Projet pilote, il encourage l’innovation et la recherche sur le plan de gestion et l’intégration des eaux pluviales par une approche multi-partenariale et multidisciplinaire visant l’exemplarité des concepts et l’évolution des pratiques. Afin de réaliser ce projet, l’Arrondissement et l’Alliance Ruelles bleues-vertes prévoient l’aménagement d’une allée d’accès accessible pour tous et toutes en tout temps, la réalisation d’infrastructures vertes assurant la rétention des eaux pluviales inhérente à la ruelle, mais également de la toiture du Bâtiment 7, ainsi que la plantation de végétaux et l’aménagement d’espaces conviviaux de socialisation et de recherche scientifique pour des fins de sensibilisation et de pédagogie. 

Urbaniste impliqué

Pascale Rouillé (no. 1067)

Partenaires

Suzanne Doucet, Pivot architectes

Mario R Gendron, Vinci consultants 

Marc-Olivier de Tilly, Pageau Morel

Marc L’Écuyer, GHD 

L’O.E.U.F Architectes

Kim Marineau, Biodiversité Conseil 

Organisation ayant réalisé le projet

Alliance ruelles Bleues-Vertes

Site internet

Documentation

Sous les Pavés

Activité de dépavage à l’école primaire Jonathan. Photo: Jonathan Bélisle

Sous les pavés est un projet qui vise à déminéraliser à la main et de manière participative une douzaine d’espaces publics dans au moins six régions du Québec d’ici 2020. Il engage les communautés et les citoyens à adopter des pratiques inspirantes d’adaptation aux changements climatiques.

Sous les pavés est une initiative du Centre d’écologie urbaine de Montréal (CEUM), inspirée du projet Depave Paradise, réalisé par Green Communities Canada, de Depave aux États-Unis, ainsi que de l’approche d’urbanisme participatif du CEUM.

Les 12 projets Sous les pavés sont réalisés par des partenaires locaux accompagnés d’un soutien financier, technique et stratégique fourni par le CEUM. Le succès de ces projets repose sur l’apport d’un grand nombre de citoyens engagés à toutes les étapes, avec l’appui d’entreprises, d’organismes et de municipalités. C’est ensemble que nous libérerons le sol pour en faire des espaces publics vivants!

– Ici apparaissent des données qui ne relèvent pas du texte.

(* ===== verification/AuthStore.v ===== *)
(** * AuthStore: the identity tables of Postgres and the store that reads them

    Models [internal/store/postgres] for users, sessions, organizations,
    members, auth providers, role mappings, login states, service accounts
    and tokens, with the constraints of [migrations/].  A nullable text column
    that is written with [NULLIF] and read with [COALESCE] is a string.  The
    process clock and the database clock are one ([w_clock]); times are
    nanoseconds since Go's zero time. *)

From S2P Require Import Prelude GoStrings Effects Table Authz RoleMap Identity.
Set Warnings "-clear-no-such-hyp".

(** ** Rows: [internal/org], [internal/identity] *)

Record User := mkUser {
  u_ID : string;
  u_Email : string;
  u_Name : string;
  u_Login : string;
  u_PasswordHash : string;
  u_MustChangePassword : bool;
  u_Disabled : bool;
  u_Role : string;
  u_AvatarAssetID : option string;
  u_LastSeenAt : option Z;
  u_CreatedAt : Z;
  u_UpdatedAt : Z
}.

Record Org := mkOrg {
  o_ID : string;
  o_Name : string;
  o_LogoAssetID : option string;
  o_Disabled : bool;
  o_AutoJoin : bool;
  o_OnboardingDone : bool;
  o_CreatedAt : Z;
  o_UpdatedAt : Z
}.

(** [org.OrgMember]; Email, Name and TeamID are filled by [ListMembers]. *)
Record Member := mkMember {
  m_UserID : string;
  m_OrgID : string;
  m_Role : string;
  m_Source : string;
  m_Email : string;
  m_Name : string;
  m_TeamID : option string;
  m_CreatedAt : Z;
  m_UpdatedAt : Z
}.

Record OrgMembershipView := mkMembershipView { mv_Org : Org; mv_Role : string }.

Record Team := mkTeam {
  t_ID : string; t_OrgID : string; t_Name : string; t_Email : string; t_ExternalID : string;
  t_CreatedAt : Z; t_UpdatedAt : Z
}.

Record TeamMember := mkTeamMember {
  tm_TeamID : string; tm_UserID : string; tm_OrgID : string; tm_Permission : string;
  tm_CreatedAt : Z; tm_UpdatedAt : Z
}.

Record AuthIdentity := mkAuthIdentity { ai_UserID : string; ai_ProviderID : string; ai_Sub : string }.

(** A role mapping and the column [created_at] that orders it. *)
Record RuleRow := mkRuleRow { rr_Rule : Rule; rr_CreatedAt : Z }.

(** A service account and its soft-delete column. *)
Record SARow := mkSARow { sar : ServiceAccount; sar_DeletedAt : option Z }.

Record Attempt := mkAttempt { at_Username : string; at_IP : string; at_CreatedAt : Z }.

Record AuthDB := mkAuthDB {
  users : gmap string User;
  orgs : gmap string Org;
  domains : gmap string OrgDomain;
  members : gmap (string * string) Member;
  teams : gmap string Team;
  team_members : gmap (string * string) TeamMember;
  sessions : gmap string Session;
  providers : gmap string AuthProvider;
  rules : gmap string RuleRow;
  states : gmap string LoginState;
  identities : gmap (string * string) AuthIdentity;
  attempts : list Attempt;
  accounts : gmap string SARow;
  tokens : gmap string Token
}.

Definition set_users (d : AuthDB) t : AuthDB :=
  mkAuthDB t (orgs d) (domains d) (members d) (teams d) (team_members d) (sessions d)
           (providers d) (rules d) (states d) (identities d) (attempts d) (accounts d) (tokens d).
Definition set_orgs (d : AuthDB) t : AuthDB :=
  mkAuthDB (users d) t (domains d) (members d) (teams d) (team_members d) (sessions d)
           (providers d) (rules d) (states d) (identities d) (attempts d) (accounts d) (tokens d).
Definition set_domains (d : AuthDB) t : AuthDB :=
  mkAuthDB (users d) (orgs d) t (members d) (teams d) (team_members d) (sessions d)
           (providers d) (rules d) (states d) (identities d) (attempts d) (accounts d) (tokens d).
Definition set_members (d : AuthDB) t : AuthDB :=
  mkAuthDB (users d) (orgs d) (domains d) t (teams d) (team_members d) (sessions d)
           (providers d) (rules d) (states d) (identities d) (attempts d) (accounts d) (tokens d).
Definition set_teams (d : AuthDB) t : AuthDB :=
  mkAuthDB (users d) (orgs d) (domains d) (members d) t (team_members d) (sessions d)
           (providers d) (rules d) (states d) (identities d) (attempts d) (accounts d) (tokens d).
Definition set_team_members (d : AuthDB) t : AuthDB :=
  mkAuthDB (users d) (orgs d) (domains d) (members d) (teams d) t (sessions d)
           (providers d) (rules d) (states d) (identities d) (attempts d) (accounts d) (tokens d).
Definition set_sessions (d : AuthDB) t : AuthDB :=
  mkAuthDB (users d) (orgs d) (domains d) (members d) (teams d) (team_members d) t
           (providers d) (rules d) (states d) (identities d) (attempts d) (accounts d) (tokens d).
Definition set_providers (d : AuthDB) t : AuthDB :=
  mkAuthDB (users d) (orgs d) (domains d) (members d) (teams d) (team_members d) (sessions d)
           t (rules d) (states d) (identities d) (attempts d) (accounts d) (tokens d).
Definition set_rules (d : AuthDB) t : AuthDB :=
  mkAuthDB (users d) (orgs d) (domains d) (members d) (teams d) (team_members d) (sessions d)
           (providers d) t (states d) (identities d) (attempts d) (accounts d) (tokens d).
Definition set_states (d : AuthDB) t : AuthDB :=
  mkAuthDB (users d) (orgs d) (domains d) (members d) (teams d) (team_members d) (sessions d)
           (providers d) (rules d) t (identities d) (attempts d) (accounts d) (tokens d).
Definition set_identities (d : AuthDB) t : AuthDB :=
  mkAuthDB (users d) (orgs d) (domains d) (members d) (teams d) (team_members d) (sessions d)
           (providers d) (rules d) (states d) t (attempts d) (accounts d) (tokens d).
Definition set_attempts (d : AuthDB) t : AuthDB :=
  mkAuthDB (users d) (orgs d) (domains d) (members d) (teams d) (team_members d) (sessions d)
           (providers d) (rules d) (states d) (identities d) t (accounts d) (tokens d).
Definition set_accounts (d : AuthDB) t : AuthDB :=
  mkAuthDB (users d) (orgs d) (domains d) (members d) (teams d) (team_members d) (sessions d)
           (providers d) (rules d) (states d) (identities d) (attempts d) t (tokens d).
Definition set_tokens (d : AuthDB) t : AuthDB :=
  mkAuthDB (users d) (orgs d) (domains d) (members d) (teams d) (team_members d) (sessions d)
           (providers d) (rules d) (states d) (identities d) (attempts d) (accounts d) t.

Definition AuthEff (A : Type) : Type := Eff (World AuthDB) (result store_err A).

Section Store.
Context `{Collation} `{UnicodeCase}.

(** ** Users: [user_store.go] *)

(** The UNIQUE constraints on email and login, for a row of id [id]. *)
Definition user_clash (id email login : string) (t : gmap string User) : bool :=
  other_row id (fun r => String.eqb (u_Email r) email || String.eqb (u_Login r) login) t.

Definition insert_user (u : User) (d : AuthDB) : result store_err unit * AuthDB :=
  if found (users d !! u_ID u) || user_clash (u_ID u) (u_Email u) (u_Login u) (users d)
  then (violation, d)
  else (Ok tt, set_users d (<[u_ID u := u]> (users d))).

Definition stamp_user (u : User) (now : Z) : User :=
  mkUser (u_ID u) (u_Email u) (u_Name u) (u_Login u) (u_PasswordHash u) (u_MustChangePassword u)
         (u_Disabled u) (u_Role u) None None (or_now (u_CreatedAt u) now) (or_now (u_UpdatedAt u) now).

Definition CreateUser (u : User) : AuthEff unit :=
  func (now <- call time_now ;; call (db_op (fun _ => insert_user (stamp_user u now)))).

Contrer la minéralisation des villes

L’urbanisation a entraîné la minéralisation des espaces publics et privés en ville. Les surfaces pavées ont plusieurs impacts environnementaux et économiques néfastes :

  • interruption du cycle naturel de l’eau;
  • redirection des eaux de ruissellement vers les infrastructures publiques;
  • augmentation des coûts de traitement des eaux et d’entretien des infrastructures municipales.

Un projet citoyen

Sous les pavés propose de mobiliser les citoyens en remplaçant des zones pavées par des infrastructures vertes à l’aide d’activités participatives de dépavage. Ces actions permettent de sensibiliser le public, de mobiliser des commanditaires et d’interpeller les médias et les décideurs en plus de les inspirer à mettre en place davantage de mesures d’élimination des surfaces imperméables.

Les objectifs du projet sont de :

  • réduire les espaces minéralisés;
  • réduire le volume des eaux de ruissellement envoyé aux égouts;
  • sensibiliser les décideurs locaux et les propriétaires aux défis de la gestion des eaux pluviales posés par les surfaces imperméables;
  • favoriser la réappropriation des espaces publics par les communautés;
  • aménager des espaces chaleureux, fonctionnels et durables;
  • mobiliser et développer le pouvoir d’agir des citoyens sur les changements climatiques par la planification urbaine participative;
  • consolider le capital social dans les communautés à travers l’action collective.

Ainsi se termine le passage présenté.